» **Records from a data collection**

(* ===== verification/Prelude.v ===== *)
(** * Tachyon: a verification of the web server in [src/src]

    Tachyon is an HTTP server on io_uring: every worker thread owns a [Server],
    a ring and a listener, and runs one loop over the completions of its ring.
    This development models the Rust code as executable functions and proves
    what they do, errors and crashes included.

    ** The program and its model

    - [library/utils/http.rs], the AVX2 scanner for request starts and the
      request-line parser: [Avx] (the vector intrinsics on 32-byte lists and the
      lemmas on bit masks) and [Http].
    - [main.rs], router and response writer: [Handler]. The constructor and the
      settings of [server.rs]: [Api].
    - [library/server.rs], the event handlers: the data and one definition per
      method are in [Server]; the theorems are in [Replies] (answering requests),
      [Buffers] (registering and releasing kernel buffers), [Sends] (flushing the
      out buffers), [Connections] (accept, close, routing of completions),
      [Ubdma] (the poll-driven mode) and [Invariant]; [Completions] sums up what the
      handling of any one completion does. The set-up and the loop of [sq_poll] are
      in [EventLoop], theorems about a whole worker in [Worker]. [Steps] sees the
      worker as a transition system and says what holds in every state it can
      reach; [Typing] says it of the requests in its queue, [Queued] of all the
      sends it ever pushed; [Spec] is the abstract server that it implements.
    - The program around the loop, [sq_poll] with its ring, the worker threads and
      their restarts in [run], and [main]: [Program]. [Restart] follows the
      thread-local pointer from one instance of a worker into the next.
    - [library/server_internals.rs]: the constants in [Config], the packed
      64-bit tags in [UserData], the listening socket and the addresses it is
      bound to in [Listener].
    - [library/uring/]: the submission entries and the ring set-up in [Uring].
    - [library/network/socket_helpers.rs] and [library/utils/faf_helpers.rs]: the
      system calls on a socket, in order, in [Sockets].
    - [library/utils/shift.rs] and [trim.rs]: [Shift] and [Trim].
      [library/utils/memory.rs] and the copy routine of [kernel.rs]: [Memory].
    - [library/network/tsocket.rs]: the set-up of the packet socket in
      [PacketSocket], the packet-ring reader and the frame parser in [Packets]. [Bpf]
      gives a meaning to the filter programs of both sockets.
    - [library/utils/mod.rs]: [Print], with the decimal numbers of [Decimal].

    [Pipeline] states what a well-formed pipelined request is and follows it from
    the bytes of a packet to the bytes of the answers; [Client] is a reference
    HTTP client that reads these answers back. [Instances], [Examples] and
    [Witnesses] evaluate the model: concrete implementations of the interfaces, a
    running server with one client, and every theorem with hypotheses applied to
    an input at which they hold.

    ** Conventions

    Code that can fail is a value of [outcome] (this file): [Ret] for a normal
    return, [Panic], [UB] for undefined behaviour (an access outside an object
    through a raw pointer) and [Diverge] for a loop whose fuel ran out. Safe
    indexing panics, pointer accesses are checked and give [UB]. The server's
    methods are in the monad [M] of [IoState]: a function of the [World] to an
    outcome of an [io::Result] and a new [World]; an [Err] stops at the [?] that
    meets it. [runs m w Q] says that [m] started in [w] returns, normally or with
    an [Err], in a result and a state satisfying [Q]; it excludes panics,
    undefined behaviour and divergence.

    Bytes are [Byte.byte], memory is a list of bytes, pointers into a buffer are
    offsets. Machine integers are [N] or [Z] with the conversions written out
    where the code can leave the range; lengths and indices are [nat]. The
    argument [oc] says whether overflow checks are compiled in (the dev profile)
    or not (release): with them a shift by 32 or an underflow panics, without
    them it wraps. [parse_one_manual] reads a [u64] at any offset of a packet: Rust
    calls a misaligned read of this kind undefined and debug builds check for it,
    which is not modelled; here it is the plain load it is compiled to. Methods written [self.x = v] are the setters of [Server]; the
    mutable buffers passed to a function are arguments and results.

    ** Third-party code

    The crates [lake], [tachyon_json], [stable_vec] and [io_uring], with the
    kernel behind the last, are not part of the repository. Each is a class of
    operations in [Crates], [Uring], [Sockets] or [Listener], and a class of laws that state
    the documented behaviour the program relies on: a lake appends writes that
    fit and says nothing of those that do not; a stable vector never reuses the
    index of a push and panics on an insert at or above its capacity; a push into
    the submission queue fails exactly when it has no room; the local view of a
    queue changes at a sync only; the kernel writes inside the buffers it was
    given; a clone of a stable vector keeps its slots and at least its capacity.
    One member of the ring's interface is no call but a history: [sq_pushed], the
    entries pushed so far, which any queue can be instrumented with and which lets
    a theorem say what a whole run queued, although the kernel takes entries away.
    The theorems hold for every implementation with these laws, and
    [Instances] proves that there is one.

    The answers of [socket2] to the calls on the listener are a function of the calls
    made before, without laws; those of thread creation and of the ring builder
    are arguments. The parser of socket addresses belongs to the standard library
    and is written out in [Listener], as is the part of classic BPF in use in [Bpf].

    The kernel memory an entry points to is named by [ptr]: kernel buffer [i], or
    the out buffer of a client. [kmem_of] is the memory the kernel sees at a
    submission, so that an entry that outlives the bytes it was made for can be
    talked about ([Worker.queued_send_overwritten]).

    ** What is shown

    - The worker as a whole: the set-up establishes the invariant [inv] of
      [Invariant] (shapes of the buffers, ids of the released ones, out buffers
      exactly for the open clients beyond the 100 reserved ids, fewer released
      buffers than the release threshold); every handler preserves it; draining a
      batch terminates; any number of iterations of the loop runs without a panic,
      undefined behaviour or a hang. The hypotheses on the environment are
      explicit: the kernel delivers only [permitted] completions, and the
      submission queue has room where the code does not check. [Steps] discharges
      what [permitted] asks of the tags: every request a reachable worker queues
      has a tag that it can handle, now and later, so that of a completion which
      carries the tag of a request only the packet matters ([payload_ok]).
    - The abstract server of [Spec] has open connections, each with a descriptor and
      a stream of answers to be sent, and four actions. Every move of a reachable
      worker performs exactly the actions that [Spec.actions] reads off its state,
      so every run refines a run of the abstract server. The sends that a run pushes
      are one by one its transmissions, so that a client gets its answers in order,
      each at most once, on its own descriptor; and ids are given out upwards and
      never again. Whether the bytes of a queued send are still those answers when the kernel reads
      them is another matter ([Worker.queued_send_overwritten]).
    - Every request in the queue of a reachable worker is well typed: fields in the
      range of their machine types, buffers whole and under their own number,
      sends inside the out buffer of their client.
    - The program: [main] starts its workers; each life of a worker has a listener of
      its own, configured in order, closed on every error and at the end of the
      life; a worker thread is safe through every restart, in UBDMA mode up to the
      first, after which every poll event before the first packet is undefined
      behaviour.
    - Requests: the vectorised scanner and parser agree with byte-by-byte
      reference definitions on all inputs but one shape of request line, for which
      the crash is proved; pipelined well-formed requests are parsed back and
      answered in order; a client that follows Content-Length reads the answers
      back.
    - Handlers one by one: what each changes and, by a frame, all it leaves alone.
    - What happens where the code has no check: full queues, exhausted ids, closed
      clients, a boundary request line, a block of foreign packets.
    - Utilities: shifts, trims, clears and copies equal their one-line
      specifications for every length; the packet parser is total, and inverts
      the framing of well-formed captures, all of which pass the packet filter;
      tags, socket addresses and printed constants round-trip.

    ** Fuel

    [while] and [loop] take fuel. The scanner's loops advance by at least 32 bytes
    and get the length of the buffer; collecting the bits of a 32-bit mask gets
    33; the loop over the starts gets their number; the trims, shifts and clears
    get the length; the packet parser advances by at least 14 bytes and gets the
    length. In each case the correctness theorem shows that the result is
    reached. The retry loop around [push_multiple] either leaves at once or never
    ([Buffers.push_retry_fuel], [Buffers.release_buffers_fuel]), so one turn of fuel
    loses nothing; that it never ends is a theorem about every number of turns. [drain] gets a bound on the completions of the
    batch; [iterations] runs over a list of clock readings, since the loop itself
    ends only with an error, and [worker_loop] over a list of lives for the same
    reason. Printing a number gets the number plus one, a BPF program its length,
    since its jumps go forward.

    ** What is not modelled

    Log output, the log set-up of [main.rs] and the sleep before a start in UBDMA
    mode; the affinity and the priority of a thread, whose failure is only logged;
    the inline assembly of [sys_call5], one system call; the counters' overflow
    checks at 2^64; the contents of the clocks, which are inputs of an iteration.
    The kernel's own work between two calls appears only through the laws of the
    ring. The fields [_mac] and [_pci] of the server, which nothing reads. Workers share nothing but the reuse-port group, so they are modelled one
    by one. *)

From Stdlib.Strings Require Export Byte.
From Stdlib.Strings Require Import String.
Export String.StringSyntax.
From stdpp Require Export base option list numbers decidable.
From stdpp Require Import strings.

» **What to produce**
Starting from the line that contains "ends only with", transcribe each line to the end of the records above. Please add nothing.

» **Solution**
    ends only with an error, and [worker_loop] over a list of lives for the same
    reason. Printing a number gets the number plus one, a BPF program its length,
    since its jumps go forward.

    ** What is not modelled

    Log output, the log set-up of [main.rs] and the sleep before a start in UBDMA
    mode; the affinity and the priority of a thread, whose failure is only logged;
    the inline assembly of [sys_call5], one system call; the counters' overflow
    checks at 2^64; the contents of the clocks, which are inputs of an iteration.
    The kernel's own work between two calls appears only through the laws of the
    ring. The fields [_mac] and [_pci] of the server, which nothing reads. Workers share nothing but the reuse-port group, so they are modelled one
    by one. *)

From Stdlib.Strings Require Export Byte.
From Stdlib.Strings Require Import String.
Export String.StringSyntax.
From stdpp Require Export base option list numbers decidable.
From stdpp Require Import strings.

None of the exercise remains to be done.